Based on the above equations, the vacuum, static and spherically symmetric metric in a brane-world spacetime predicted by Dadhich, Maartens, Papadopoulos and Rezania (DMPR) [38] is

$$\begin{aligned} \mathrm {d}s^{2}= & {} -g(r)\mathrm {d}t^{2}+\frac{1}{g(r)}\mathrm {d}r^{2} +r^{2}(\mathrm {d}\theta ^{2}+\sin ^{2}\theta \mathrm {d}\phi ^{2}), \end{aligned}$$

(11)

where

$$\begin{aligned} g(r)=1-\frac{2M}{r}+\frac{Q}{r^{2}}, \end{aligned}$$

(12)

and for the brane-world metric in Refs. [35,36,37], we have

$$\begin{aligned} g(r)=1-\frac{2M}{r}-\alpha ^{2}r^{2}-2\alpha \beta r-\beta ^{2}, \end{aligned}$$

(13)

where \(\alpha \) and \(\beta \) are respectively constants related to the cosmological and dark matter parameters. Some orbital characters around the brane-wold spactime [35,36,37] will be considered in our next step.

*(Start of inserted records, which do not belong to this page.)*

(** [window_capacity = window_page_count * page_size], in bytes. *)
Definition window_capacity (pagesize : Z) : Z := N_PAGES_IN_WINDOW * pagesize.

(** The page sizes for which the capacity of a window fits an [int]. *)
Definition capacity_fits (pagesize : Z) : Prop :=
  0 < pagesize /\ window_capacity pagesize <= INT_MAX.

(** The file sizes whose last window ends within the range of [off_t]. *)
Definition offsets_fit (pagesize file_size : Z) : Prop :=
  0 <= file_size /\ file_size + window_capacity pagesize <= OFF_MAX.

(** Window [i] of a file: its first byte and its length. *)
Definition window_start (pagesize : Z) (i : nat) : Z :=
  Z.of_nat i * window_capacity pagesize.
Definition window_length (pagesize file_size : Z) (i : nat) : Z :=
  Z.min (window_capacity pagesize) (file_size - window_start pagesize i).

(** The number of windows of a file. *)
Definition window_count (pagesize file_size : Z) : nat :=
  Z.to_nat (cdiv file_size (window_capacity pagesize)).

(** The pages of a file in its windows before window [i]. *)
Definition pages_before (pagesize file_size : Z) (i : nat) : Z :=
  cdiv (Z.min (window_start pagesize i) file_size) pagesize.

(** The kernel maps and queries window [i] of the file without failure. *)
Definition window_ok (k : kernel) (fd file_size : Z) (i : nat) : Prop :=
  k_mmap k fd (window_start (page_size k) i)
    (window_length (page_size k) file_size i) = None
  /\ k_mincore k fd (window_start (page_size k) i)
    (window_length (page_size k) file_size i) = None.

(** The calls of a round of the loop that succeeds. *)
Definition window_events (fd off len : Z) : list event :=
  [EMmap fd off len true; EMincore fd off len true; EMunmap fd off len].

(** The calls of the rounds for windows [i], ..., [i + j - 1]. *)
Definition windows_events (pagesize file_size fd : Z) (i j : nat) : list event :=
  flat_map (fun i => window_events fd (window_start pagesize i)
                       (window_length pagesize file_size i)) (seq i j).

(** The state after a round that succeeds. *)
Definition after_window (k : kernel) (fd off len : Z) (s : state) : state :=
  let bytes := mincore_bytes k (Mapping fd off len) len in
  State ((clear_flag <$> bytes) ++ drop (length bytes) (vec s)) (errno s)
    (log s ++ window_events fd off len).

(** The array [vec] has its declared size. *)
Definition vec_sized (s : state) : Prop :=
  length (vec s) = Z.to_nat N_PAGES_IN_WINDOW.

(** What a run returned, and the log it left. *)
Definition returned {A} (r : result A) : option A :=
  match r with Ret a _ => Some a | _ => None end.

Definition final_log {A} (r : result A) : list event :=
  match r with Ret _ s | Crash s => log s | OutOfFuel => [] end.

Definition crashed {A} (r : result A) : bool :=
  match r with Crash _ => true | _ => false end.

(** Counting the events of a kind. *)
Definition count_events (f : event -> bool) (l : list event) : nat :=
  length (List.filter f l).

Definition is_mmap (e : event) : bool :=
  match e with EMmap _ _ _ _ => true | _ => false end.

Definition is_mincore (e : event) : bool :=
  match e with EMincore _ _ _ _ => true | _ => false end.

Definition is_warning (e : event) : bool :=
  match e with EWarn _ _ => true | _ => false end.

Definition is_failed_mmap (e : event) : bool :=
  match e with EMmap _ _ _ false => true | _ => false end.

Definition is_failed_mincore (e : event) : bool :=
  match e with EMincore _ _ _ false => true | _ => false end.

(** The calls and warnings of a run of the loop of [fincore_fd] that returns,
    with the status before and after: rounds that succeed, ended by the
    condition of the loop, by a failed [mmap] or by a failed [mincore]. *)
Inductive scan_trace (k : kernel) (fd : Z) (name : string) :
    Z -> list event -> Z -> Prop :=
| scan_end rc :
    scan_trace k fd name rc [] rc
| scan_mmap_failed rc off len e :
    k_mmap k fd off len = Some e ->
    scan_trace k fd name rc
      [EMmap fd off len false; EWarn "failed to do mmap" name] (- EINVAL)
| scan_mincore_failed rc off len e :
    k_mmap k fd off len = None ->
    k_mincore k fd off len = Some e ->
    scan_trace k fd name rc
      [EMmap fd off len true; EMincore fd off len false;
       EWarn "failed to do mincore" name]
      (- warn_errno k "failed to do mincore" name (Z.pos e))
| scan_window rc off len t rc' :
    k_mmap k fd off len = None ->
    k_mincore k fd off len = None ->
    scan_trace k fd name 0 t rc' ->
    scan_trace k fd name rc (window_events fd off len ++ t) rc'.

(** The second window of the file cannot be mapped. *)
Definition ENOMEM_pos : positive := 12.

Definition second_window_unmapped (pagesize size : Z) : kernel :=
  Kernel pagesize (fun _ => inr 3) (fun _ => inr size)
    (fun _ off _ => if off =? 0 then None else Some ENOMEM_pos)
    (fun _ _ _ => None) (fun _ _ => 1) (fun _ _ => None).

(** The query on the second window of the file fails. *)
Definition second_window_unqueried (pagesize size : Z) : kernel :=
  Kernel pagesize (fun _ => inr 3) (fun _ => inr size)
    (fun _ _ _ => None)
    (fun _ off _ => if off =? 0 then None else Some ENOMEM_pos)
    (fun _ _ => 1) (fun _ _ => None).

(** The query on the file fails with [EAGAIN]; [stderr_error] is what the
    write of a warning leaves in [errno]: nothing, or an error number such
    as [EBADF] when descriptor 2 is closed. *)
Definition EAGAIN_pos : positive := 11.
Definition EBADF_pos : positive := 9.

Definition unqueried (pagesize size : Z) (stderr_error : option positive) : kernel :=
  Kernel pagesize (fun _ => inr 3) (fun _ => inr size)
    (fun _ _ _ => None) (fun _ _ _ => Some EAGAIN_pos) (fun _ _ => 1)
    (fun _ _ => stderr_error).

(** The file is opened and [fstat] on it fails. *)
Definition EIO_pos : positive := 5.

Definition no_stat (pagesize : Z) : kernel :=
  Kernel pagesize (fun _ => inr 3) (fun _ => inl EIO_pos)
    (fun _ _ _ => None) (fun _ _ _ => None) (fun _ _ => 0) (fun _ _ => None).

(** No file can be opened. *)
Definition ENOENT_pos : positive := 2.

Definition no_such_file (pagesize : Z) : kernel :=
  Kernel pagesize (fun _ => inl ENOENT_pos) (fun _ => inl ENOENT_pos)
    (fun _ _ _ => None) (fun _ _ _ => None) (fun _ _ => 0) (fun _ _ => None).

(** ** Closing the standard streams *)

Definition EOF : Z := -1.
Definition EBADF : Z := 9.
Definition EPIPE : Z := 32.

(** [#define CLOSE_EXIT_CODE EXIT_FAILURE] *)
Definition CLOSE_EXIT_CODE : Z := EXIT_FAILURE.

(** A [FILE] at the time it is closed: the bytes still in its buffer
    ([__fpending]), its error indicator ([ferror]), and the error number of
    [fclose] when it fails.  A call that succeeds leaves [errno] as it is. *)
Record stream := Stream {
  fpending : Z;
  ferror : bool;
  fclose_errno : option positive
}.

(** [close_stream(stream)] from a given [errno]: the result and [errno]
    afterwards. *)
Definition close_stream (stream : stream) (errno : Z) : Z * Z :=
  let some_pending := negb (fpending stream =? 0) in
  let prev_fail := ferror stream in
  let fclose_fail := match fclose_errno stream with Some _ => true | None => false end in
  let errno := match fclose_errno stream with Some e => Z.pos e | None => errno end in
  if prev_fail || (fclose_fail && (some_pending || negb (errno =? EBADF))) then
    let errno :=
      if negb fclose_fail && negb (errno =? EPIPE) then 0 else errno in
    (EOF, errno)
  else (0, errno).

(** What [close_stdout] writes before it leaves: [warn("write error")], with
    the text of [errno], or [warnx("write error")]. *)
Inductive write_error :=
| WriteErrorErrno (errno : Z)
| WriteErrorPlain.

(** How [close_stdout] ends: it returns, or it calls [_exit], after a
    message or without one. *)
Inductive close_outcome :=
| Returned
| Exited (status : Z) (message : option write_error).

(** [close_stdout()] on the states of [stdout] and [stderr]. *)
Definition close_stdout (out err : stream) (errno : Z) : close_outcome :=
  let '(r, errno) := close_stream out errno in
  if negb (r =? 0) && negb (errno =? EPIPE) then
    Exited CLOSE_EXIT_CODE
      (Some (if negb (errno =? 0) then WriteErrorErrno errno else WriteErrorPlain))
  else
    let '(r, errno) := close_stream err errno in
    if negb (r =? 0) then Exited CLOSE_EXIT_CODE None
    else Returned.

(** ** More vocabulary *)

Definition is_munmap (e : event) : bool :=
  match e with EMunmap _ _ _ => true | _ => false end.

Definition is_close (e : event) : bool :=
  match e with EClose _ => true | _ => false end.

(** The bytes of the windows that were mapped. *)
Definition mapped_bytes (l : list event) : Z :=
  foldr (fun e acc => match e with EMmap _ _ len true => len + acc | _ => acc end)
    0 l.

(** A call of [mmap] on a window of the file: from a page boundary inside
    the file, not empty, no longer than the capacity of a window and not
    past the end of the file. *)
Definition mmap_call_in_file (pagesize file_size : Z) (e : event) : Prop :=
  match e with
  | EMmap _ off len _ =>
      0 <= off /\ off mod pagesize = 0
      /\ 0 < len <= window_capacity pagesize
      /\ off + len <= file_size
  | _ => True
  end.

(** The calls of rounds that succeed, one for each window, a window being
    given by its offset and its length: each is the [mmap] of the window,
    the query on it and the [munmap] of the same window. *)
Definition rounds_events (fd : Z) (rounds : list (Z * Z)) : list event :=
  flat_map (fun w => window_events fd (fst w) (snd w)) rounds.

(** How the log of a scan ends after its last round that succeeds: with
    nothing more, with an [mmap] that fails and its warning, or with the
    [mmap] of a window, the query on it that fails and its warning. *)
Definition scan_tail (fd : Z) (name : string) (tail : list event) : Prop :=
  tail = []
  \/ (exists off len,
        tail = [EMmap fd off len false; EWarn "failed to do mmap" name])
  \/ (exists off len,
        tail = [EMmap fd off len true; EMincore fd off len false;
                EWarn "failed to do mincore" name]).

(** The file of a line of the report, and whether it is the failure line. *)
Definition report_name (r : report) : string :=
  match r with ReportCount name _ _ | ReportFailure name => name end.

Definition is_failure_line (r : report) : bool :=
  match r with ReportFailure _ => true | ReportCount _ _ _ => false end.

(** A stream that was written and closes without error; one that the reader
    has closed; one whose write failed earlier. *)
Definition clean_stream : stream := Stream 0 false None.
Definition broken_pipe : stream := Stream 10 true (Some 32%positive).
Definition failed_write : stream := Stream 0 true None.

(** * Properties *)

(** Goals about the limits of the integer types and the size of a window,
    once the constants are unfolded, are linear. *)
Ltac limits :=
  unfold capacity_fits, offsets_fit, window_capacity, N_PAGES_IN_WINDOW,
    INT_MAX, OFF_MAX, SIZE_MAX in *;
  lia.

(** ** Machine integers *)

Lemma to_size_small z : 0 <= z <= SIZE_MAX -> to_size z = z.
Proof. unfold to_size, SIZE_MAX. intros H. apply Z.mod_small. lia. Qed.

Lemma to_off_small z : - OFF_MAX - 1 <= z <= OFF_MAX -> to_off z = z.
Proof.
  unfold to_off, OFF_MAX. intros H.
  rewrite Z.mod_small; lia.
Qed.

Lemma to_int_small z : - INT_MAX - 1 <= z <= INT_MAX -> to_int z = z.
Proof.
  unfold to_int, INT_MAX. intros H.
  rewrite Z.mod_small; lia.
Qed.

(** ** Ceiling division *)

Lemma cdiv_floor a b :
  0 < b -> a / b + (if a mod b =? 0 then 0 else 1) = cdiv a b.
Proof.
  intros Hb. unfold cdiv.
  pose proof (Z.div_mod a b ltac:(lia)) as Hdm.
  pose proof (Z.mod_pos_bound a b Hb) as Hr.
  destruct (Z.eqb_spec (a mod b) 0) as [H0|H0].
  - apply (Z.div_unique _ _ _ (b - 1)); lia.
  - apply (Z.div_unique _ _ _ (a mod b - 1)); lia.
Qed.

Lemma cdiv_nonneg a b : 0 < b -> 0 <= a -> 0 <= cdiv a b.
Proof. intros Hb Ha. unfold cdiv. apply Z.div_pos; lia. Qed.

Lemma cdiv_le_mul a b n : 0 < b -> a <= n * b -> cdiv a b <= n.
Proof.
  intros Hb Ha. unfold cdiv.
  apply Z.lt_succ_r. apply Z.div_lt_upper_bound; lia.
Qed.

For the DMPR brane-world, if \(Q\sim q_{e}^{2}>0\), where \(q_{e}\) is the electric charge, Eq. (11) returns to the Reissner–Nordström (RN) solution. While the DMPR metric has an RN-like solution, it is quite different from RN one. In the DMPR brane-world, no electric field exists at all and it leads to a neutral Q. Especially, the tidal charge parameter may be negative or positive. When \(Q<0\), the DMPR metric maintains the space-like nature of the singularity (see Ref. [34] for reviews).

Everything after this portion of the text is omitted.